AUTHOR=Wang Lin , Shen Weiyi , Cai Jiachang 

TITLE=Mobilization of the blaKPC-14 gene among heterogenous plasmids in extensively drug-resistant hypervirulent Klebsiella pneumoniae

JOURNAL=Frontiers in Microbiology

VOLUME=Volume 14 - 2023

YEAR=2023

URL=https://www.frontiersin.org/journals/microbiology/articles/10.3389/fmicb.2023.1261261

DOI=10.3389/fmicb.2023.1261261

ISSN=1664-302X

ABSTRACT=Herein, we reported the evolution of a conjugative mosaic plasmid encoding the blaKPC-14 gene via mobile elements in carbapenem-resistant Klebsiella pneumoniae (CRKP) isolated from two patients in intensive care units. Three CRKP displayed resistance or reduced susceptibility to ceftazidime/avibactam, colistin, and tigecycline. Single-nucleotide polymorphism (SNP) analysis demonstrated the close phylogenetic distance between these strains. A highly similar IncFII/IncR plasmid encoding blaKPC-14 was shared by three CRKP, with blaKPC-14 located in an NTEKPC-Ib element with the core region of ISKpn27-blaKPC-14-ISKpn6. This structure containing blaKPC-14 was also observed in another tet(A)-carrying plasmid that belonged to an unknown Inc-type in two out of three isolates. The horizontal transferability of these integrated plasmids to Escherichia coli EC600 was confirmed by the cotransmission of tet(A) and blaKPC-14 genes, but the single transfer of blaKPC-14 on the IncFII/IncR plasmid failed. Three CRKP expressed yersiniabactin and carried a hypervirulence plasmid encoding rmpA2 and aerobactin-related genes, and were thus classified as carbapenem-resistant hypervirulent K. pneumoniae (hvKP).
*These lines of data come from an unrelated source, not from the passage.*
(** The mutating calls of the pseudo-feedback handler, lines 303-308. *)
Definition pseudo_feedback_calls (request : PseudoFeedbackRequest)
    (refined_query : vec) (image_ids : list string) : list SMCall :=
  [ call_add_iteration (pf_session_id request) refined_query
      "pseudo_feedback" image_ids None None None ].

Definition is_backfill (c : SMCall) : bool :=
  match c with
  | call_update_last_iteration_feedback _ _ _ _ => true
  | call_add_iteration _ _ _ _ _ _ _ => false
  end.

Definition is_record (c : SMCall) : bool := negb (is_backfill c).

(** A backfill call occurs somewhere after a recording call. *)
Fixpoint backfill_after_record (calls : list SMCall) : bool :=
  match calls with
  | [] => false
  | c :: calls' =>
      (is_record c && existsb is_backfill calls')
      || backfill_after_record calls'
  end.

(** ** Reachable states of the session manager *)

Inductive sm_step : SessionManager -> SessionManager -> Prop :=
  | step_create_session sm new_id now :
      sm_step sm (fst (create_session sm new_id now))
  | step_add_iteration sm sid qv qtype res p n t now sm' i :
      add_iteration sm sid qv qtype res p n t now = Ok (sm', i) ->
      sm_step sm sm'
  | step_update_last_iteration_feedback sm sid p n t :
      sm_step sm (update_last_iteration_feedback sm sid p n t).

(** [SessionManager.__init__]. *)
Definition SessionManager_init : SessionManager := {| sessions := ∅ |}.

Definition sm_reachable (sm : SessionManager) : Prop :=
  rtc sm_step SessionManager_init sm.

(** ** Predicates used in the statements *)

(** The iterations of a session are numbered 1, 2, 3, ... *)
Definition numbered (s : Session) : Prop :=
  forall (i : nat) (it : SearchIteration),
    iterations s !! i = Some it -> iteration it = (i + 1)%nat.

(** Every session of the manager is numbered 1, 2, 3, ... *)
Definition all_numbered (sm : SessionManager) : Prop :=
  forall (sid : string) (s : Session),
    sessions sm !! sid = Some s -> numbered s.

(** [len(session.iterations)] for the session [sid], if there is one. *)
Definition iteration_count (sm : SessionManager) (sid : string)
    : option nat :=
  current_iteration <$> sessions sm !! sid.





(** The store's bookkeeping is in step with the engine: one entry of
    [metadata["images"]] per stored row. *)
Definition in_step (s : VectorStore) : Prop :=
  length (images s) = ntotal (index s).

(** The stores that well-formed inserts build from the empty store: every
    batch brings rows of non-zero norm, and one id and one filename per
    row.  (An insert of a zero row is not among them: the code stores a
    NaN row for it.) *)
Inductive store_built : VectorStore -> Prop :=
  | built_empty d :
      store_built {| dimension := d; index := []; images := [];
                     id_to_idx := ∅ |}
  | built_add s rows ids fnames ml s' :
      store_built s ->
      Forall (fun r => norm r <> 0) rows ->
      length rows = length ids ->
      length ids = length fnames ->
      add_vectors s (Array2 rows) ids fnames ml = Added s' ->
      store_built s'.

(** [id] occurs in the batch [ids] at position [i] and nowhere later. *)
Definition last_at (ids : list string) (id : string) (i : nat) : Prop :=
  ids !! i = Some id /\ forall j : nat, (i < j)%nat -> ids !! j <> Some id.

(** [metadata_list[i]] succeeds for every position below [n]. *)
Definition metadata_ok (metadata_list : option (list meta)) (n : nat) : Prop :=
  match metadata_list with
  | None | Some [] => True
  | Some ml => (n <= length ml)%nat
  end.

(** What an all-or-nothing insert does with a batch that repeats an id: an
    exception, and the store as it was. *)
Definition rejected_unchanged (s : VectorStore) (r : add_result) : Prop :=
  exists e : exn, r = Failed e s.

(** [clear] on a store of dimension [d]: the empty collection. *)
Definition empty_store (d : nat) : VectorStore :=
  {| dimension := d; index := []; images := []; id_to_idx := ∅ |}.

(** ** The refinement formula in the words of the specification *)

(** "If the result has zero norm, return it unnormalized." *)
Definition spec_normalize (v : vec) : vec :=
  if Req_dec_T (norm v) 0 then v else vdiv v (norm v).

(** refined = a.query; plus b.mean(relevant) when that set is non-empty;
    minus g.mean(nonRelevant) when that set is non-empty. *)
Definition spec_combination (a b g : R) (query : vec) (relevant non_relevant
    : list vec) : vec :=
  let refined := scale a query in
  let refined :=
    match relevant with
    | [] => refined
    | _ :: _ => vadd refined (scale b (mean_rows relevant))
    end in
  match non_relevant with
  | [] => refined
  | _ :: _ => vsub refined (scale g (mean_rows non_relevant))
  end.

(** "return normalize(refined)". *)
Definition spec_refine (a b g : R) (query : vec) (relevant non_relevant
    : list vec) : vec :=
  spec_normalize (spec_combination a b g query relevant non_relevant).

(** ** Concrete data for the examples *)

(** A reducer that keeps the first two coordinates. *)
Definition first_two : Reducer :=
  fun _ vectors => map (fun v : vec => (nth 0 v 0, nth 1 v 0)) vectors.

(** An encoder that maps every text to the first unit vector of the plane. *)
Definition unit_encoder : Encoder := fun _ => [1; 0].

(** A two-dimensional store holding the vector (1, 0) under the id "A". *)
Definition store_A : VectorStore :=
  {| dimension := 2;
     index := [[1; 0]];
     images := [{| image_id := "A"; filename := "a.jpg"; idx := 0;
                   metadata := [] |}];
     id_to_idx := {[ "A" := 0%nat ]} |}.

(** An iteration of a text search for (1, 0) that returned "A". *)
Definition first_iteration : SearchIteration :=
  {| iteration := 1; query_vector := [1; 0]; query_type := "text";
     results := ["A"]; positive_feedback := []; negative_feedback := [];
     text_feedback := None; timestamp := 0 |}.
In conclusion, this study identified two structurally different blaKPC-14-carrying plasmids in extensively drug-resistant hvKP. The blaKPC-14 gene is prone to integrate into other conjugative plasmids via the NTEKPC-Ib element, further facilitating the spread of ceftazidime/avibactam resistance and alerting the need for active surveillance of blaKPC-14.